• What to work on
Collect all lines below with the string "left".

• Given data
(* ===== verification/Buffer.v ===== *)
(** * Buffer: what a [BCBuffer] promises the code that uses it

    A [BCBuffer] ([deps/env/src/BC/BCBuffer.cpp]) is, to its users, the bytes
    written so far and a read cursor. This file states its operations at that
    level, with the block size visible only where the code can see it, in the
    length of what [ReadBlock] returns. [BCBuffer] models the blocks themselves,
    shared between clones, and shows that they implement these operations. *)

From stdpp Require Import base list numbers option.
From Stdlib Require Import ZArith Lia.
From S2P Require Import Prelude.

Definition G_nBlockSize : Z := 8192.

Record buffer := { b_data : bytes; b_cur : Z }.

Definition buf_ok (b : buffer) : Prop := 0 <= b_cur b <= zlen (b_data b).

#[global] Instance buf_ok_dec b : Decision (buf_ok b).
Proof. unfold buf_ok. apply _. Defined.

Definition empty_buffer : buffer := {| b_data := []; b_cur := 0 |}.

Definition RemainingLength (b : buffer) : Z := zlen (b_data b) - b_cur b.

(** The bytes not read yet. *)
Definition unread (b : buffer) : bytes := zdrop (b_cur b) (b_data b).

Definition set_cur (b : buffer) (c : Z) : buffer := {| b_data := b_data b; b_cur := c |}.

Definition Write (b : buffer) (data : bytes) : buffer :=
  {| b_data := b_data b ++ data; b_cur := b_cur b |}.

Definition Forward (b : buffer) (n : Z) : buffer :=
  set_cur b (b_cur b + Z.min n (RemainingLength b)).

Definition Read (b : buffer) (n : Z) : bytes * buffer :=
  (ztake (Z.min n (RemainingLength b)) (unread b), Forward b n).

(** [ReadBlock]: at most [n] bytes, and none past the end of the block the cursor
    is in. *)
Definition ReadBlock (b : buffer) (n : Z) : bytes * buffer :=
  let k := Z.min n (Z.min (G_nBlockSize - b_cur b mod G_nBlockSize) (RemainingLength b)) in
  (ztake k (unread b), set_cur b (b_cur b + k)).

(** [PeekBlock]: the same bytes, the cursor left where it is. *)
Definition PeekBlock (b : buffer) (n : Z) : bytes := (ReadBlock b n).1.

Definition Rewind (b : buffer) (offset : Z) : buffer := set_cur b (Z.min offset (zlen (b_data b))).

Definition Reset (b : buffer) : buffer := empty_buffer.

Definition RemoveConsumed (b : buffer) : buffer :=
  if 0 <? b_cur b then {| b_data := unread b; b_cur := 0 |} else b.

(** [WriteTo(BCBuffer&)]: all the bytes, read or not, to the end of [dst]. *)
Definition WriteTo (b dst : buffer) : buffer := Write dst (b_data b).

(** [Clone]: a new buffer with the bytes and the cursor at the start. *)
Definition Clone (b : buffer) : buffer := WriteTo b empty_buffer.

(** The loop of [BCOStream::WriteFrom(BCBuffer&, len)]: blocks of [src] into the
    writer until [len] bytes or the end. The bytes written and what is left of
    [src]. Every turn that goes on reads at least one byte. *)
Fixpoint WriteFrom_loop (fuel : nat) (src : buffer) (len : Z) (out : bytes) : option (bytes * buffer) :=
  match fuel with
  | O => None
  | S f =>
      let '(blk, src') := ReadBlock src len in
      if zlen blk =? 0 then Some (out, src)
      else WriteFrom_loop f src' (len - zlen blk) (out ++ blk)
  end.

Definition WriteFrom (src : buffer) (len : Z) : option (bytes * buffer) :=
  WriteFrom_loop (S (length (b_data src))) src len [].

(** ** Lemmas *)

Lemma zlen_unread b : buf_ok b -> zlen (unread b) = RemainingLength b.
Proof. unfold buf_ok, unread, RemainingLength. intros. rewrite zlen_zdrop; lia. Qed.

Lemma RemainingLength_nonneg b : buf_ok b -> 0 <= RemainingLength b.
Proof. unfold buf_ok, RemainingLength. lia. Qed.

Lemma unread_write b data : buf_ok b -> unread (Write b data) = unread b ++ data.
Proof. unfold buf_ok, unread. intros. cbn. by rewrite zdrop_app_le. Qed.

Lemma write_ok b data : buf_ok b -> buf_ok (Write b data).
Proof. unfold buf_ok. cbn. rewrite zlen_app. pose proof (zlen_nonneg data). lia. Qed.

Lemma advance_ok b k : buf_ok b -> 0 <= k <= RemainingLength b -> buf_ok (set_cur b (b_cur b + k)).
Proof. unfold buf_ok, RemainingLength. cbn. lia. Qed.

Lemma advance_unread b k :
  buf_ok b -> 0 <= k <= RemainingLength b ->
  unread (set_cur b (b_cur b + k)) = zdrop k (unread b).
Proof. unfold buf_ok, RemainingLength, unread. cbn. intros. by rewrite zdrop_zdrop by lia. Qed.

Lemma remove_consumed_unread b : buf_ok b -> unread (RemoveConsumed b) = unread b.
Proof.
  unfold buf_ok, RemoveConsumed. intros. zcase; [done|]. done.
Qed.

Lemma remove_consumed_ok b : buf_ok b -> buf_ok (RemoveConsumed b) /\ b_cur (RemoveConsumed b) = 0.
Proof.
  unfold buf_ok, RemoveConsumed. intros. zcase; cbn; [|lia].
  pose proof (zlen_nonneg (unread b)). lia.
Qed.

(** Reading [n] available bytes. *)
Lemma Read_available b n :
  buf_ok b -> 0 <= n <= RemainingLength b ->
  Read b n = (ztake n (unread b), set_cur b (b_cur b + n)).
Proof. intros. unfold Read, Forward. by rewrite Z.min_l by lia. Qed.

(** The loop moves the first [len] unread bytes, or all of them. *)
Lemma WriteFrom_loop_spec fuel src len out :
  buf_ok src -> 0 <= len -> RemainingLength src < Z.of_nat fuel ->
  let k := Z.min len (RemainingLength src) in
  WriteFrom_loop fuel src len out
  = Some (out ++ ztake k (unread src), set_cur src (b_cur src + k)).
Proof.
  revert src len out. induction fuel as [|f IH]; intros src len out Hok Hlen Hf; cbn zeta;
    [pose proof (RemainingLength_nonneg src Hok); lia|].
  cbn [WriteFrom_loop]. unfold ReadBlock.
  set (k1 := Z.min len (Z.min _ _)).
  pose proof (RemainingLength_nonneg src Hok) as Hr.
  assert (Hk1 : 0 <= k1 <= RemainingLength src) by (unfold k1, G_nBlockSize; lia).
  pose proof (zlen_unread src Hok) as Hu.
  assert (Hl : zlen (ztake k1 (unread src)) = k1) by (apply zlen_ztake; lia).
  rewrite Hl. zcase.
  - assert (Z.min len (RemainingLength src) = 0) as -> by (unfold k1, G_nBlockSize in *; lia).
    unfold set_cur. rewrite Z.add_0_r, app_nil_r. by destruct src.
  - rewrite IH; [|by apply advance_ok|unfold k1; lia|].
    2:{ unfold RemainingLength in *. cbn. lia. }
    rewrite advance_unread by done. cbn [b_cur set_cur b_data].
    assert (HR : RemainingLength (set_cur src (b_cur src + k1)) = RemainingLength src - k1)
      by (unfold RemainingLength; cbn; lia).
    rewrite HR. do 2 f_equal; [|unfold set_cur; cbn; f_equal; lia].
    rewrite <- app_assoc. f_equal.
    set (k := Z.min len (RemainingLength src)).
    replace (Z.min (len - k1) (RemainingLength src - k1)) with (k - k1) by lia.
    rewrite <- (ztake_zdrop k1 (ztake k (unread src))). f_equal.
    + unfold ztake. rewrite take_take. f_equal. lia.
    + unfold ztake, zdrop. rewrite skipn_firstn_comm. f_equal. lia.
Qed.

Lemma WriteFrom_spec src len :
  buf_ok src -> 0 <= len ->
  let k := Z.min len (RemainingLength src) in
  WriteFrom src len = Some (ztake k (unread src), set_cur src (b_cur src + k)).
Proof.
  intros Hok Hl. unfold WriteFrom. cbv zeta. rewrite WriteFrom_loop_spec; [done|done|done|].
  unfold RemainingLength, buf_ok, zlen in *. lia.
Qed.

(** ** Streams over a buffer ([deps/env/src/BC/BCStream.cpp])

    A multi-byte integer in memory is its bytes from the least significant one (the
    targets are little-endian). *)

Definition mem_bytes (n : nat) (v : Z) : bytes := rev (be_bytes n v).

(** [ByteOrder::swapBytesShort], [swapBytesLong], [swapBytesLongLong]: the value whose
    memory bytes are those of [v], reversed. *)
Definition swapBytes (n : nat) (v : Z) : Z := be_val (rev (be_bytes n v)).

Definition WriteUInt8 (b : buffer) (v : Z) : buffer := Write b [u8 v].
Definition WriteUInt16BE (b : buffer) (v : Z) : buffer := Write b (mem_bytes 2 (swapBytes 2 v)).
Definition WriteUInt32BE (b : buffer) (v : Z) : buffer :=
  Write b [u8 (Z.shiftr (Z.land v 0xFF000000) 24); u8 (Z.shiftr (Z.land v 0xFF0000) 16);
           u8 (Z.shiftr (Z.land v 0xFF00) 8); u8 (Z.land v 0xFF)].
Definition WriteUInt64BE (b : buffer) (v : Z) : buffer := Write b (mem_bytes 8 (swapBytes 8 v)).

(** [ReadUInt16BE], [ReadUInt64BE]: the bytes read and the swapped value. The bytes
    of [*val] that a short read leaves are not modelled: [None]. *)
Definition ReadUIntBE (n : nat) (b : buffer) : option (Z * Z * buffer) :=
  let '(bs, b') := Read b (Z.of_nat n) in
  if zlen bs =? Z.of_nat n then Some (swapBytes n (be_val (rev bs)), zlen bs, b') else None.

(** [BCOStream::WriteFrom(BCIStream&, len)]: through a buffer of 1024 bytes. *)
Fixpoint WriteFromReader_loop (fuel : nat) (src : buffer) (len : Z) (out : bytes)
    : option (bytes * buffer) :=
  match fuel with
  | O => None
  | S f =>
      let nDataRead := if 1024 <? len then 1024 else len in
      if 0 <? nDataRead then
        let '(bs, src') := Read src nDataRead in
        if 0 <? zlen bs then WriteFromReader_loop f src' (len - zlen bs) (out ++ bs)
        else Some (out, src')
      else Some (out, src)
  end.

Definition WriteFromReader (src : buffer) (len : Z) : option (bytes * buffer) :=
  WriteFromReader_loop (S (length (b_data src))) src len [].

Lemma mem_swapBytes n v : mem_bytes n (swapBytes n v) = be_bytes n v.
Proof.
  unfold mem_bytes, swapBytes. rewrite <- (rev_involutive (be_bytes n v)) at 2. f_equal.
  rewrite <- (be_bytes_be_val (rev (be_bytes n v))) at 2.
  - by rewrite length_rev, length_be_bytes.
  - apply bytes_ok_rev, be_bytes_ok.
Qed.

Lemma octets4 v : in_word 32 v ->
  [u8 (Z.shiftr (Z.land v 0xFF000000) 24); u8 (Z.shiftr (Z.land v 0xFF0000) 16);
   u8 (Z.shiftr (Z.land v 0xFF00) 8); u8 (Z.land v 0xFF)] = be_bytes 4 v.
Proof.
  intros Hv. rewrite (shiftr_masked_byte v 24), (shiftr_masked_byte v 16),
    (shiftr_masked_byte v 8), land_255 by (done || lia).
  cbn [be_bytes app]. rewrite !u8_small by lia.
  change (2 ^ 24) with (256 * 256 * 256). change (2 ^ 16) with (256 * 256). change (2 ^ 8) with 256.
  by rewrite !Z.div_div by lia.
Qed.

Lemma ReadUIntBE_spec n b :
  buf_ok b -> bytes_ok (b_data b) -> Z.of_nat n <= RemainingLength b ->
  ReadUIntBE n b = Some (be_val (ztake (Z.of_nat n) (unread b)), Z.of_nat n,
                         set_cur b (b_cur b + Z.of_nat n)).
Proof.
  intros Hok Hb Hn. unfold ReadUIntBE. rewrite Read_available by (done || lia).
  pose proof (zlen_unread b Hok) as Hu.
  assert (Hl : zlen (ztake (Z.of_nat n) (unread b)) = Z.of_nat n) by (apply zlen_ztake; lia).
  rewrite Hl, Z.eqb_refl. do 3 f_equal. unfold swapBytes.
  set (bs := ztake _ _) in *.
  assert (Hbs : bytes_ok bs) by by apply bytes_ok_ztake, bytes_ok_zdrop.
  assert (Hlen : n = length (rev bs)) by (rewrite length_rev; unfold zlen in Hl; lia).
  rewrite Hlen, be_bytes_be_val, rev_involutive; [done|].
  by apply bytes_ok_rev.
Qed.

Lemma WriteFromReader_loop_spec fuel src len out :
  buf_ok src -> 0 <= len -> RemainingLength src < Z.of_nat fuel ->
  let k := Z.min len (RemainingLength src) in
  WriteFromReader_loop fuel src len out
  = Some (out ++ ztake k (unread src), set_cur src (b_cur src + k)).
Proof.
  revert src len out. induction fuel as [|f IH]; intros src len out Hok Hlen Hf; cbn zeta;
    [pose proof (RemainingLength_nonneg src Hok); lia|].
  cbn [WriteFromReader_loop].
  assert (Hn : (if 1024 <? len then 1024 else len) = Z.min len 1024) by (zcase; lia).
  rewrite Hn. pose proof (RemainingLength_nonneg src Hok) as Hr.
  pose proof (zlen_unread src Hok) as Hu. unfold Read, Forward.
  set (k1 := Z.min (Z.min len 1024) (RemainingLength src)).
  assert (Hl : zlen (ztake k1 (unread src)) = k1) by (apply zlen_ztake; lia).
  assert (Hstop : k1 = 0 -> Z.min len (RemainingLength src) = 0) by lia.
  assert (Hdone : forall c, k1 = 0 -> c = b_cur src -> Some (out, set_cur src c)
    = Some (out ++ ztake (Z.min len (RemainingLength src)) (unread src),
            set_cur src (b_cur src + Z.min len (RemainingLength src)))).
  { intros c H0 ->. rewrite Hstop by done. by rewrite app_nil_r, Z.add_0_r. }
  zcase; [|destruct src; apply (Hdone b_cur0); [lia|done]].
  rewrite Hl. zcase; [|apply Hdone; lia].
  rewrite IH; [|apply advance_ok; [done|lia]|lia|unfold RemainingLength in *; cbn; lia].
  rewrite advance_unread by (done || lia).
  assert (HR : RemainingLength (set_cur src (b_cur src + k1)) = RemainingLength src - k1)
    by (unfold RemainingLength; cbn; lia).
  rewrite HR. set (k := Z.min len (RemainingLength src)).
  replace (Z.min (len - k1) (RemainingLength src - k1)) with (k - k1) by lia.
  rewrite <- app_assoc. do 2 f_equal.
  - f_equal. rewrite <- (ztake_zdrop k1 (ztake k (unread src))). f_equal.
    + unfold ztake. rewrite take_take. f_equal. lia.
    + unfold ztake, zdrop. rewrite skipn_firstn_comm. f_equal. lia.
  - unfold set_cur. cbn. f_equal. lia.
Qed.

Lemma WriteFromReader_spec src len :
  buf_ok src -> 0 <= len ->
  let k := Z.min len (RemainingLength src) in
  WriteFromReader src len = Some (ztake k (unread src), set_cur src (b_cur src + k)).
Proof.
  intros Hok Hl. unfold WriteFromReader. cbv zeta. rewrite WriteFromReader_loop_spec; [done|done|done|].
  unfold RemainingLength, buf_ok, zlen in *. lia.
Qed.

• Solution to this exercise
(** [PeekBlock]: the same bytes, the cursor left where it is. *)
    writer until [len] bytes or the end. The bytes written and what is left of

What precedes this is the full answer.